Ashru Kumar Mandal, for 19 years a village school teacher in West Bengal, India, has developed a number of ways villagers can build Bio-Gas plants that hold up over fire and then maintain and operate them successfully.
The New Idea
By the end of 1990 India had about one-and-one-half million biogas plants in the country. However, more than half lies underutilized or entirely broken.Ashru has developed a package of remedies. To deal with the chronic problem of breakdown and failure to maintain the equipment, he has several correctives. First, he reduces the risk of breakdown (a) changing the design, (b) training local builders to do the job properly and giving them more incentive to do so, and (c) increasing the owners' motivation to use their biogas devices by improving their economics.One of the improvements he's demonstrated, for example, is a low-cost, improved, latrine-linked digestor that uses kitchen and poultry waste as fuel, thereby gaining 30 percent greater efficiency than the government-approved model. Another example he's developed is a system of rotationally pumping slurry from the biogas plant to villagers' fields to be used as fertilizer. He's also preparing an amply illustrated operating and maintenance manual in the vernacular. It will contain easy-to-follow instructions for troubleshooting and fixing commonly encountered problems. In the remote communities where many of these facilities are installed, such a manual will help newly motivated owners and, even more, the local builders/service repairmen he's encouraging have an easily accessible advisor when they are otherwise unsure how to proceed.

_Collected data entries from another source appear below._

(* ===== verification/VerifierTheorems.v ===== *)
(** * VerifierTheorems: the replay verifier and the log it is given

    The verdict of the OCaml replay verifier is exact, and it accepts every log
    that qsl-export-fixture prints. *)
From Stdlib Require Import ZifyBool.
From S2P Require Import Prelude Core Endian Text Book BookSpec OrderBook Command Engine EngineSpec Gateway GatewaySpec Shrink Flow Fixture StreamParser ReplayBook ReplayEngine ReplaySpec FixtureSpec FlowSpec Verifier ExportFixture ExportSpec DiffTheorems.

(** C15: the exit code of the replay verifier is exact.  It is 2 when the file
    cannot be read or parsed; it is 0 exactly when the parsed log is valid: sequence
    numbers strictly increase from above zero, traded quantities are positive, no
    record uses an order after its cancel or rejection unless an accept or modify
    came in between, and the summary gives the last sequence number and the number
    of trades; and it is 1 for every other log. *)
Theorem verifier_exact (contents : option bytes) :
  match contents ≫= parse_record_file with
  | None => verify_run contents = (2, [])
  | Some fx => ((verify_run contents).1 = 0 <-> valid_log fx) /\ ((verify_run contents).1 = 1 <-> ~ valid_log fx)
  end.
Proof.
  unfold verify_run. destruct (contents ≫= parse_record_file) as [fx|]; [|done]. rewrite <- (run_checks_exact fx). cbv zeta.
  destruct (all_ok (run_checks fx)); cbn [fst]; split; split; try done; intros Hn; by destruct Hn.
Qed.

(** ** The log of a flow *)

Section Log.
Context (seed orders : Z) (Hseed : in_u64 seed) (Horders : 0 <= orders < 2 ^ 30 - 4).

Let flow := generate_flow (B := OrderBook) seed 4 (Z.to_nat orders).
Let config := mkRiskConfig 8 1000000.

Lemma flow_facts :
  Forall fixture_command flow /\ Z.of_nat (length flow) < 2 ^ 30 /\ exists owner, Forall (owned owner) flow.
Proof using Horders.
  destruct (generate_flow_ok (B := OrderBook) seed 4 (Z.to_nat orders)) as [H1 H2]; [done|lia|]. split; [done|]. split; [unfold flow; lia|]. apply generate_flow_owned; [done|lia].
Qed.

Lemma run_bounds : Z.of_nat (length flow) + results_trades (a_gateway_all config a_engine_empty flow).1 < 2 ^ 62 /\ 0 <= results_trades (a_gateway_all config a_engine_empty flow).1.
Proof using Horders.
  destruct flow_facts as (Hf & Hlen & _). assert (Forall command_ok flow) as Hok by (eapply Forall_impl; [exact Hf|]; by intros c []).
  destruct (runs_agree config flow) as (st & _ & Hag); [done|done|done|]. destruct (cpp_run_abs config flow Hok) as [_ ->]. cbn [fst]. destruct (ag_trades _ _ _ _ _ Hag) as [_ Ht]. lia.
Qed.

Definition log_meta_words : list bytes :=
  [text "meta"; text "seed"; to_string seed; text "symbols"; to_string 4; text "orders"; to_string orders; text "max_qty"; to_string 8].
Definition summary_words (last trades : Z) : list bytes :=
  [text "summary"; text "last_seq"; to_string last; text "trades"; to_string trades].
Definition log_banner : bytes := text "# qsl normalized replay fixture (engine event log + rejected new-order ids)".

Let r := a_gateway_all config a_engine_empty flow.
Definition log_lines : list bytes :=
  [log_banner; text "v 1"; line_of log_meta_words] ++ lines_of (log_words flow r.1) ++ [line_of (summary_words (ae_seq r.2) (results_trades r.1))].

#[local] Opaque to_string.

Lemma write_log_lines : write_log (B := OrderBook) seed orders = unlines log_lines.
Proof using Horders.
  destruct flow_facts as (Hf & _ & _), run_bounds as [Hb1 Hb2]. assert (Forall command_ok flow) as Hok by (eapply Forall_impl; [exact Hf|]; by intros c []).
  destruct (cpp_run_abs config flow Hok) as [Hwf Ha]. unfold write_log. fold flow. fold config. rewrite log_loop by done. cbv beta iota zeta. fold (cpp_run config flow).
  rewrite snapshot_spec by done. cbn [a_snapshot es_last_seq]. unfold log_lines, r in *. rewrite Ha in *. cbn [fst snd] in *. rewrite Z.add_0_l, u64_small by lia.
  rewrite !unlines_app, !unlines_cons. change (unlines []) with (@nil Z). rewrite !app_nil_r. unfold log_header, log_banner, log_meta_words, summary_words, nl. cbn [line_of join].
  rewrite <- !app_assoc. reflexivity.
Qed.

Lemma log_meta_tokens : Forall is_token log_meta_words.
Proof using Hseed Horders. unfold log_meta_words. tokens; apply to_string_token; unfold in_u64 in *; lia. Qed.
Lemma summary_tokens a b : nat62 a -> nat62 b -> Forall is_token (summary_words a b).
Proof. intros Ha Hb. unfold summary_words. tokens; by apply to_string_token, nat62_u64. Qed.

Lemma flow_new_ids : Forall new_id_ok flow.
Proof using Horders. destruct flow_facts as (Hf & _). eapply Forall_impl; [exact Hf|]. intros [] [_ H]; cbn in *; tauto. Qed.

Lemma handle_header st : iter_opt handle_record [log_banner; text "v 1"; line_of log_meta_words] (Some st) = Some st.
Proof using Hseed Horders.
  rewrite !iter_opt_cons. change (handle_record st log_banner) with (Some st). cbn [mbind option_bind]. rewrite iter_opt_cons. change (handle_record st (text "v 1")) with (Some st).
  rewrite iter_opt_cons. change (iter_opt handle_record [] ?x) with x. unfold handle_record. rewrite words_line by apply log_meta_tokens. unfold log_meta_words. by word_tests.
Qed.

Lemma handle_summary rs ls t a b : nat62 a -> nat62 b -> handle_record (rs, ls, t) (line_of (summary_words a b)) = Some (rs, a, b).
Proof.
  intros Ha Hb. unfold handle_record. rewrite words_line by (by apply summary_tokens). unfold summary_words. word_tests. by rewrite !int_of_nat62.
Qed.

(** The parser reads the log back as the records of the run. *)
Lemma parse_log : parse_record_file (write_log (B := OrderBook) seed orders) = Some (log_fixture config flow).
Proof using Hseed Horders.
  destruct flow_facts as (Hf & _ & owner & Ho), run_bounds as [Hb1 Hb2]. pose proof (run_readable owner config flow Hf Ho Hb1) as Hr. destruct (run_seqs config flow Hb1) as (_ & Hs & _). fold r in Hr, Hs, Hb1, Hb2.
  assert (nat62 (ae_seq r.2)) as N1 by (unfold nat62; lia). assert (nat62 (results_trades r.1)) as N2 by (unfold nat62; lia).
  rewrite write_log_lines. unfold parse_record_file. rewrite input_lines_unlines.
  - unfold parse_record_lines, log_lines. rewrite !iter_opt_app, handle_header, handle_log by (done || apply flow_new_ids). rewrite iter_opt_cons. unfold push_all. rewrite handle_summary by done.
    cbn. rewrite app_nil_r, rev_involutive. reflexivity.
  - unfold log_lines. apply Forall_app. split; [|apply Forall_app; split; [by apply log_words_free; [apply flow_new_ids|]|]].
    + repeat (apply Forall_cons; split); [apply (bool_decide_unpack _); vm_compute; exact I..| |apply Forall_nil_2]. by apply line_of_free, log_meta_tokens.
    + apply Forall_singleton. by apply line_of_free, summary_tokens.
Qed.

Lemma log_accepted : (verify_run (Some (write_log (B := OrderBook) seed orders))).1 = 0.
Proof using Hseed Horders.
  destruct flow_facts as (Hf & _ & owner & Ho), run_bounds as [Hb1 Hb2]. unfold verify_run. cbn [mbind option_bind]. rewrite parse_log.
  pose proof (log_valid owner config flow Hf Ho Hb1) as Hv. apply run_checks_exact in Hv. cbv zeta. by rewrite Hv.
Qed.
End Log.

Lemma parse_u64_range s v : ExportFixture.parse_u64 s = Some v -> in_u64 v.
Proof.
  unfold ExportFixture.parse_u64, from_chars. destruct (match s with [] => _ | _ => _ end) as [neg s']. destruct (span_digits s') as [[|d ds] rest]; [done|].
  destruct ((it_min uint64_type <=? _) && _) eqn:E; [|done]. destruct rest; [|done]. intros [= <-]. unfold in_u64, uint64_type in *. cbn [it_min it_max] in E. lia.
Qed.

(** C11: for every seed and fewer than 2^30 - 4 orders, qsl-export-fixture exits with
    code zero and the event log it prints satisfies every invariant of the replay
    verifier: run on a file with that log, verify_replay exits with code zero. *)
Theorem export_verifies (argv : list bytes) (args : FixtureArgs) (read : bytes -> option bytes) (prog path : bytes) :
  parse_args argv = Some args -> fa_orders args < 2 ^ 30 - 4 -> read path = Some (export_main (B := OrderBook) argv).2 ->
  (export_main (B := OrderBook) argv).1 = 0 /\ (verify_main read [prog; path]).1 = 0.
Proof.
  intros Ha Hn Hr. unfold export_main in *. rewrite Ha in *. split; [done|]. cbn [verify_main]. rewrite Hr. cbn [snd].
  unfold parse_args in Ha. assert (in_u64 (fa_seed args) /\ in_u64 (fa_orders args)) as [Hs Ho].
  { assert (forall o v d, in_u64 d -> match o with Some a => ExportFixture.parse_u64 a | None => Some d end = Some v -> in_u64 v) as Hp.
    { intros [a|] v d Hd; [apply parse_u64_range|]. by intros [= <-]. }
    destruct (match argv !! 1%nat with Some _ => _ | None => _ end) as [seed|] eqn:E1; [|done]. destruct (match argv !! 2%nat with Some _ => _ | None => _ end) as [o|] eqn:E2; [|done].
    injection Ha as <-. split; [by apply (Hp _ _ 42) in E1|by apply (Hp _ _ 200) in E2]. }
  apply log_accepted; [done|]. unfold in_u64 in Ho. lia.
Qed.

Definition demo_argv : list bytes := [text "qsl-export-fixture"; text "7"; text "3"].
Definition demo_read (path : bytes) : option bytes := Some (export_main (B := OrderBook) demo_argv).2.

Lemma export_verifies_witness : (export_main (B := OrderBook) demo_argv).1 = 0 /\ (verify_main demo_read [text "verify_replay"; text "log.txt"]).1 = 0.
Proof. apply (export_verifies demo_argv (mkFixtureArgs 7 3) demo_read); reflexivity. Defined.
(* ===== verification/ReplayAppTheorems.v ===== *)
(** * ReplayAppTheorems: the command-line tools keep what they report

    A generated log replays to the engine that the flow builds, a log that
    [recover] reports as clean is clean, and no acknowledgement that [append-loop]
    prints is lost in the interruption its durability mode is made for. *)
From Stdlib Require Import ZifyBool.
From S2P Require Import Prelude Core Endian Text Book BookSpec OrderBook Command EventLog LogFile Engine EngineSpec Gateway Recovery Shrink Flow Fixture StreamParser ReplaySpec FixtureSpec FlowSpec ReplayApp.

(** ** Appending a flow *)

Definition flow_appends (io : AppIO) (n : Z) (flow : list Command) : list (LogRecord * WriteIO) :=
  map (fun r => (r, ai_append io (Z.to_nat (lr_seq_no r)))) (log_commands n flow).

Lemma append_flow_all io flow : forall n w w',
  0 <= n -> n + Z.of_nat (length flow) < 2 ^ 64 -> append_flow io n flow w = (None, w') -> append_all w (flow_appends io n flow) = Some w'.
Proof.
  induction flow as [|c flow IH]; intros n w w' Hn Hb; cbn [append_flow flow_appends log_commands map append_all]; [by intros [= <-]|].
  unfold command_record. cbn [lr_seq_no]. destruct (append _ _ w) as [[] w1]; cbn [negb]; [|done]. rewrite u64_small by (cbn [length] in Hb; lia).
  apply IH; cbn [length] in Hb; lia.
Qed.
(** The element at place [k] of a sorted list. *)
Lemma sorted_place l k v :
  StronglySorted Z.le l -> l !! k = Some v -> Z.of_nat k + 1 <= at_most v l /\ Z.of_nat (length l) - Z.of_nat k <= at_least v l.
Proof.
  intros Hs Hk. pose proof (take_drop_middle l k v Hk) as E. assert (k = length (take k l)) as Hl by (rewrite length_take_le; [done|]; apply lookup_lt_Some in Hk; lia).
  rewrite <- E in Hs. rewrite <- E. set (a := take k l) in *. set (c := drop (S k) l) in *. clearbody a c. clear E Hk l. subst k. unfold at_most, at_least.
  rewrite !filter_app, !length_app, !filter_cons_True by lia. cbn [length].
  assert (Forall (fun x => x <= v) a /\ Forall (fun x => v <= x) c) as [Ha Hc].
  { split; [|by apply StronglySorted_app_1_r, StronglySorted_inv in Hs as [_ ?]].
    induction a as [|x a IH]; [constructor|]. apply StronglySorted_inv in Hs as [Hs Hx]. constructor; [|by apply IH]. rewrite Forall_forall in Hx. apply Hx. set_solver. }
  rewrite (filter_all (fun x => x <= v) a), (filter_all (fun x => v <= x) c) by done. lia.
Qed.

Lemma sorted_places l : forall i j v w, StronglySorted Z.le l -> l !! i = Some v -> l !! j = Some w -> (i < j)%nat -> v <= w.
Proof.
  induction l as [|x l IH]; intros i j v w Hs Hi Hj Hlt; [done|]. apply StronglySorted_inv in Hs as [Hs Hx]. destruct j as [|j]; [lia|]. cbn in Hj.
  destruct i as [|i]; cbn in Hi; [|by apply (IH i j); try lia]. injection Hi as ->. by eapply Forall_lookup_1 in Hx.
Qed.
(** What an engine answers is a function of its abstraction. *)
Lemma engine_answers (e : MatchingEngine Book) :
  engine_wf e ->
  Engine.snapshot e = a_snapshot (e_abs e) /\ Engine.last_seq e = ae_seq (e_abs e) /\
  (forall symbol, Engine.best_bid e symbol = om_find symbol (ae_books (e_abs e)) ≫= (fun b => a_best (a_bids b))) /\
  (forall symbol, Engine.best_ask e symbol = om_find symbol (ae_books (e_abs e)) ≫= (fun b => a_best (a_asks b))) /\
  (forall symbol, Engine.resting_orders e symbol = default [] (a_orders <$> om_find symbol (ae_books (e_abs e)))).
Proof.
  intros Hwf. assert (forall symbol b, om_find symbol (books_ e) = Some b -> bs_wf b) as Hf.
  { intros symbol b Hb. apply ew_books in Hwf. apply om_find_Some in Hb as (l & r & E & _). rewrite E in Hwf. by apply Forall_app in Hwf as [_ [Hwf _]%Forall_cons]. }
  split; [by apply snapshot_spec|]. split; [done|]. unfold Engine.best_bid, Engine.best_ask, Engine.resting_orders. cbn [e_abs ae_books].
  split_and!; intros symbol; rewrite om_find_map; destruct (om_find symbol (books_ e)) as [b|] eqn:E; cbn; try done; apply Hf in E.
  - by apply (bs_best_bid_ok (BookStoreLaws := any_laws)).
  - by apply (bs_best_ask_ok (BookStoreLaws := any_laws)).
  - by apply (bs_resting_orders_ok (BookStoreLaws := any_laws)).
Qed.

(** C3: The storages are interchangeable in the engine.  On every stream of at most
    65536 well-typed commands whose prices lie in the band of the contiguous
    storage, engines over any two storages emit the same events, have the same
    snapshot and the same resting orders: no pool runs out and no price is refused. *)
Theorem storage_interchangeable (st1 st2 : Storage) (cmds : list Command) :
  Forall command_ok cmds -> Forall (command_from banded) cmds -> Z.of_nat (length cmds) <= 65536 ->
  let '(events1, e1) := apply_all (new_engine (B := Book) st1) cmds in
  let '(events2, e2) := apply_all (new_engine (B := Book) st2) cmds in
  events1 = events2 /\ Engine.snapshot e1 = Engine.snapshot e2 /\ forall symbol, Engine.resting_orders e1 symbol = Engine.resting_orders e2 symbol.
Proof.
  intros Hok Hfrom Hn. destruct (fits_run st1 cmds 0 _ (new_engine_fits st1) Hn Hok Hfrom) as [H1 A1]. destruct (fits_run st2 cmds 0 _ (new_engine_fits st2) Hn Hok Hfrom) as [H2 A2].
  destruct (apply_all (new_engine st1) cmds) as [events1 e1], (apply_all (new_engine st2) cmds) as [events2 e2]. cbn [fst snd] in *.
  change (e_abs (new_engine st1)) with (e_abs (new_engine st2)) in A1. rewrite <- A2 in A1. apply pair_equal_spec in A1 as [-> Ea].
  destruct (engine_answers e1 (fi_wf _ _ _ H1)) as (S1 & _ & _ & _ & R1). destruct (engine_answers e2 (fi_wf _ _ _ H2)) as (S2 & _ & _ & _ & R2). rewrite Ea in S1, R1.
  split; [done|]. split; [by rewrite S1, S2|]. intros symbol. by rewrite R1, R2.
Qed.

Lemma storage_interchangeable_witness :
  let cmds := [RegisterSymbol "S0"; NewLimit 0 1 Buy 100 5 GTC; NewLimit 0 2 Sell 100 2 GTC; Modify 0 1 99 4] in
  let '(events1, e1) := apply_all (new_engine (B := Book) IntrusivePooled) cmds in
  let '(events2, e2) := apply_all (new_engine (B := Book) Contiguous) cmds in
  events1 = events2 /\ Engine.snapshot e1 = Engine.snapshot e2 /\ forall symbol, Engine.resting_orders e1 symbol = Engine.resting_orders e2 symbol.
Proof.
  apply (storage_interchangeable IntrusivePooled Contiguous); [by repeat constructor| |done].
  repeat constructor; by unfold in_u64, kContiguousMinPrice, kContiguousMaxPrice.
Defined.

(** ** Running a workload *)

(** The workloads that every storage can run. *)
Record workload_ok (w : Workload) : Prop := {
  wo_typed : Forall command_ok (wl_commands w);
  wo_banded : Forall (command_from banded) (wl_commands w);
  wo_length : Z.of_nat (length (wl_commands w)) <= 65536
}.

(** Two engines that cannot be told apart. *)
Definition alike (n : nat) (e1 e2 : MatchingEngine Book) : Prop :=
  exists st1 st2, fits st1 n e1 /\ fits st2 n e2 /\ e_abs e1 = e_abs e2.

Lemma alike_step n e1 e2 c :
  alike n e1 e2 -> Z.of_nat n < 65536 -> command_ok c -> command_from banded c ->
  (Engine.apply e1 c).1 = (Engine.apply e2 c).1 /\ alike (S n) (Engine.apply e1 c).2 (Engine.apply e2 c).2.
Proof.
  intros (st1 & st2 & F1 & F2 & E) Hn Hok Hfrom. destruct (fits_step st1 n e1 c F1 Hn Hok Hfrom) as [F1' A1]. destruct (fits_step st2 n e2 c F2 Hn Hok Hfrom) as [F2' A2].
  cbv zeta in *. rewrite E, <- A2 in A1. apply pair_equal_spec in A1 as [E1 E2]. split; [done|]. by exists st1, st2.
Qed.
Lemma folded_ok_mono m n d : m <= n -> folded_ok m d -> folded_ok n d.
Proof. intros Hm (H1 & H2 & H3). split_and!; [done|done|lia]. Qed.

Lemma kept_plain drop stack : Forall plain stack -> Forall plain (kept_frames drop stack).1.
Proof.
  intros Hs. unfold kept_frames. assert (Forall plain (rev stack)) as Hr by (by apply Forall_rev). destruct drop; cbn [fst]; [|done].
  rewrite Forall_forall in *. intros x [_ Hx]%list_elem_of_filter. by apply Hr.
Qed.

Lemma flush_ok bound f : folder_ok bound f -> folder_ok bound (flush f) /\ stack_ (flush f) = [].
Proof.
  intros [Hd Hc Hs]. unfold flush. destruct (is_nil (stack_ f)) eqn:En.
  - split; [|done]. split; cbn [stack_ folded comm_ is_nil]; [done|done|constructor].
  - pose proof (kept_plain (drop_unknown_ f) (stack_ f) Hs) as Hk. destruct (kept_frames (drop_unknown_ f) (stack_ f)) as [frames dropped]. cbn [fst] in Hk. split; [|done].
    split; cbn [stack_ folded comm_ is_nil]; [|done|constructor]. set (fr := if is_nil (comm_ f) then frames else comm_ f :: frames). assert (Forall plain fr) as Hf by (unfold fr; destruct (is_nil (comm_ f)); [done|by constructor]).
    destruct (is_nil fr); [by eapply folded_ok_mono; [|exact Hd]; lia|]. replace (bound - 0) with (bound - 1 + 1) by lia. apply dict_add_ok; [by apply join_plain|done].
Qed.
(** C8, as the code has it. The versions that trim (main.go, part_001,
    part_004, part_005) trim every field of a row before they validate or
    use it: a run that returns records read one row per record, the string
    fields of the record are the trimmed fields of its row and carry no white
    space at either end, and the charge and the date were read from the
    trimmed fields.  The versions part_000 and part_002 use the fields as
    the reader returns them. *)
Theorem trimmed_fields :
  (forall PF TU UM yr Do file log records,
     Fixed.processCSV PF TU UM yr Do file = (log, inr records) ->
     exists rows,
       file = Csv.Row Fixed.expected :: map Csv.Row rows /\
       Forall2 (fun row rec =>
         Fixed.Client rec = Go.TrimSpace (field 0 row)
         /\ PF (Go.TrimSpace (field 1 row)) = Some (Fixed.Charge rec)
         /\ Fixed.Street rec = Go.TrimSpace (field 2 row)
         /\ Fixed.City rec = Go.TrimSpace (field 3 row)
         /\ Fixed.State rec = Go.TrimSpace (field 4 row)
         /\ Fixed.Zip rec = Go.TrimSpace (field 5 row)
         /\ clean (Fixed.Client rec) /\ clean (Fixed.Street rec) /\ clean (Fixed.City rec)
         /\ clean (Fixed.State rec) /\ clean (Fixed.Zip rec)) rows records)
  /\ (forall PF TU UM Do file log records,
     FixedDate.processCSV PF TU UM Do file = (log, inr records) ->
     exists rows,
       file = Csv.Row FixedDate.expected :: map Csv.Row rows /\
       Forall2 (fun row rec =>
         FixedDate.Client rec = Go.TrimSpace (field 0 row)
         /\ FixedDate.Date rec = Go.TrimSpace (field 1 row)
         /\ (exists month day year,
               parseDate (Go.TrimSpace (field 0 row)) (Go.TrimSpace (field 1 row))
               = inr (month, day, year))
         /\ PF (Go.TrimSpace (field 2 row)) = Some (FixedDate.Charge rec)
         /\ FixedDate.Street rec = Go.TrimSpace (field 3 row)
         /\ FixedDate.City rec = Go.TrimSpace (field 4 row)
         /\ FixedDate.State rec = Go.TrimSpace (field 5 row)
         /\ FixedDate.Zip rec = Go.TrimSpace (field 6 row)
         /\ clean (FixedDate.Client rec) /\ clean (FixedDate.Date rec)
         /\ clean (FixedDate.Street rec) /\ clean (FixedDate.City rec)
         /\ clean (FixedDate.State rec) /\ clean (FixedDate.Zip rec)) rows records)
  /\ (forall PF UM Do o file log records,
     Dynamic.processCSV PF UM Do o file = (log, inr records) ->
     exists rows,
       file = Csv.Row Dynamic.expected :: map Csv.Row rows /\
       Forall2 (fun row rec =>
         Dynamic.Client rec = Go.TrimSpace (field 0 row)
         /\ Dynamic.Date rec = Go.TrimSpace (field 1 row)
         /\ (exists month day year,
               parseDate (Go.TrimSpace (field 0 row)) (Go.TrimSpace (field 1 row))
               = inr (month, day, year))
         /\ PF (Go.TrimSpace (field 2 row)) = Some (Dynamic.Charge rec)
         /\ Dynamic.Street rec = Go.TrimSpace (field 3 row)
         /\ Dynamic.City rec = Go.TrimSpace (field 4 row)
         /\ Dynamic.State rec = Go.TrimSpace (field 5 row)
         /\ Dynamic.Zip rec = Go.TrimSpace (field 6 row)
         /\ clean (Dynamic.Client rec) /\ clean (Dynamic.Date rec)
         /\ clean (Dynamic.Street rec) /\ clean (Dynamic.City rec)
         /\ clean (Dynamic.State rec) /\ clean (Dynamic.Zip rec)) rows records)
  /\ (forall PF Decode yr Do n row rec,
     JsonFloat.processRow PF Decode yr Do n row = inr rec ->
     JsonFloat.Client rec = field 0 row
     /\ PF (field 1 row) = Some (JsonFloat.Charge rec)
     /\ JsonFloat.Street rec = field 2 row
     /\ JsonFloat.City rec = field 3 row
     /\ JsonFloat.State rec = field 4 row
     /\ JsonFloat.Zip rec = field 5 row).
Proof.
  split; [|split; [|split]];
    [| | |intros PF Decode yr Do n row rec H; unfold JsonFloat.processRow in H;
          destruct (PF (field 1 row)) as [charge|]; [|discriminate];
          destruct (JsonFloat.scrapeTaxRates _ _ _ _ _ _ _ _) as [err|[[c k] st]];
          [discriminate|]; injection H as <-; repeat split].
  - intros PF TU UM yr Do file log records H.
    destruct (Fixed_processCSV_inr _ _ _ _ _ _ _ _ H) as (rows & -> & HF).
    exists rows. split; [reflexivity|].
    eapply Forall2_impl; [exact HF|]. cbv beta. intros row rec (n & l & Hrow).
    destruct (Fixed_processRow_inr _ _ _ _ _ _ _ _ _ Hrow) as (ch & c & k & st & Hc & _ & ->).
    cbn. rewrite !field_trimmed in *.
    repeat match goal with |- _ /\ _ => split end;
      first [reflexivity | exact Hc | apply TrimSpace_clean | eauto].
  - intros PF TU UM Do file log records H.
    destruct (FixedDate_processCSV_inr _ _ _ _ _ _ _ H) as (rows & -> & HF).
    exists rows. split; [reflexivity|].
    eapply Forall2_impl; [exact HF|]. cbv beta. intros row rec (n & l & Hrow).
    destruct (FixedDate_processRow_inr _ _ _ _ _ _ _ _ Hrow)
      as (m & d & y & ch & c & k & st & Hd & Hc & _ & ->).
    cbn. rewrite !field_trimmed in *.
    repeat match goal with |- _ /\ _ => split end;
      first [reflexivity | exact Hc | apply TrimSpace_clean | eauto].
  - intros PF UM Do o file log records H.
    destruct (Dynamic_processCSV_inr _ _ _ _ _ _ _ H) as (rows & -> & HF).
    exists rows. split; [reflexivity|].
    eapply Forall2_impl; [exact HF|]. cbv beta. intros row rec (n & l & Hrow).
    destruct (Dynamic_processRow_inr _ _ _ _ _ _ _ _ Hrow)
      as (m & d & y & ch & taxRates & Hd & Hc & _ & ->).
    cbn. rewrite !field_trimmed in *.
    repeat match goal with |- _ /\ _ => split end;
      first [reflexivity | exact Hc | apply TrimSpace_clean | eauto].
Qed.
(** * Blood Donation Management API: a shallow embedding of [main.py] and
      [schemas.py], and the properties of its request handlers.

    The handlers are thin glue over a document store.  The embedding keeps
    that shape: documents are Python dicts (association lists from field
    names to values), every handler is a computation in a state-and-exception
    monad over the store, and an exception leaves behind whatever had been
    written before it was raised. *)

From Stdlib Require Import ZArith NArith List Bool Ascii String Lia.
Import ListNotations.
Open Scope string_scope.
Open Scope Z_scope.

Set Implicit Arguments.

(* ------------------------------------------------------------------ *)
(** ** BSON object identifiers *)

(** A [bson.ObjectId] is twelve bytes; its value is kept as a number below
    [2^96], and [str] prints it as 24 lower-case hexadecimal characters.
    The constructor accepts a string of exactly 24 characters that
    [bytes.fromhex] can read.  Since [bytes.fromhex] skips ASCII whitespace
    in front of a pair of digits, such a string may give fewer than twelve
    bytes; an identifier of [k < 12] bytes, which only the constructor can
    produce and which no stored document carries, is kept as
    [2^96 * (k + 1)] plus the value of its bytes, apart from every
    twelve-byte identifier and from every identifier of another length. *)
Definition ObjectId := N.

By the end of 1995, India projects it will have built two million biogas plants. However, projecting from current experience, more than a million of these won't work.The government subsidizes (and sets goals for) the construction of such biogas plants. It hires outside contractors to come to the village to build them. These contractors have little incentive to do a good job, and they are not tied to the long-term operation or even servicing of the plants. The owners don't press them to take care either: few owners have much commitment to these plants, for which they have paid little or nothing, nor would many of the owners have the understanding to supervise closely.The government's interest and its expensive subsidy program pretty much stop with construction. Once an area's construction goals are met, once the right entries are made in the officials' ledgers and archives, that's what matters.The waste of over a million biogas plants flows from inadequate incentives and understanding given the owners, the (often political) use of outside contractors lacking specialized knowledge and effective supervision, no local trained professionals, and lack of access to even simple operating and maintenance information.
Ashru's approach is to deal with all these problems, and all these actors.He's trying to improve the design, both of how the plants are used and of their physical design.More important, he's working to develop a local body of masons skilled at building and maintaining biogas systems, including the new designs he's been developing. If he, with their help, can make biogas attractive for the owners, these professionals will be rewarded with significant new business, which in turn is likely to ensure their continued commitment to the field. He hopes they will also help train others, further widening the circle.Ashru's second major task is to back these masons (and the biogas plant owners) up with easily accessible how-to information. He has collected, very empirically, a great deal of data regarding the common problems that afflict biogas plants. He's catalogued effective remedial measures for each of these ills and is laying them out in easy-to-follow, step-by-step instructions.He hopes his approach will spread both through a growing network of professionals (the masons and the people they train) and through his manual, which he proposes to sell for only three rupees (roughly 13 cents).
Ashru comes from a patriotic family that has been a role model in the area for many generations. He is the oldest of three brothers, all of whom are well educated. The others have moved out into urban jobs, but Ashru decided to stay on and, working as a school teacher, improve the lot of his village and its neighbors. He has been a teacher for 19 years and has used the standing and free time this role has given him to develop his interest and expertise in biogas technology and its uses over years of patient experimentation. He is now seeking leave to work full-time on these interests.His wife is also a primary school teacher and helps in his work. He has a son and daughter.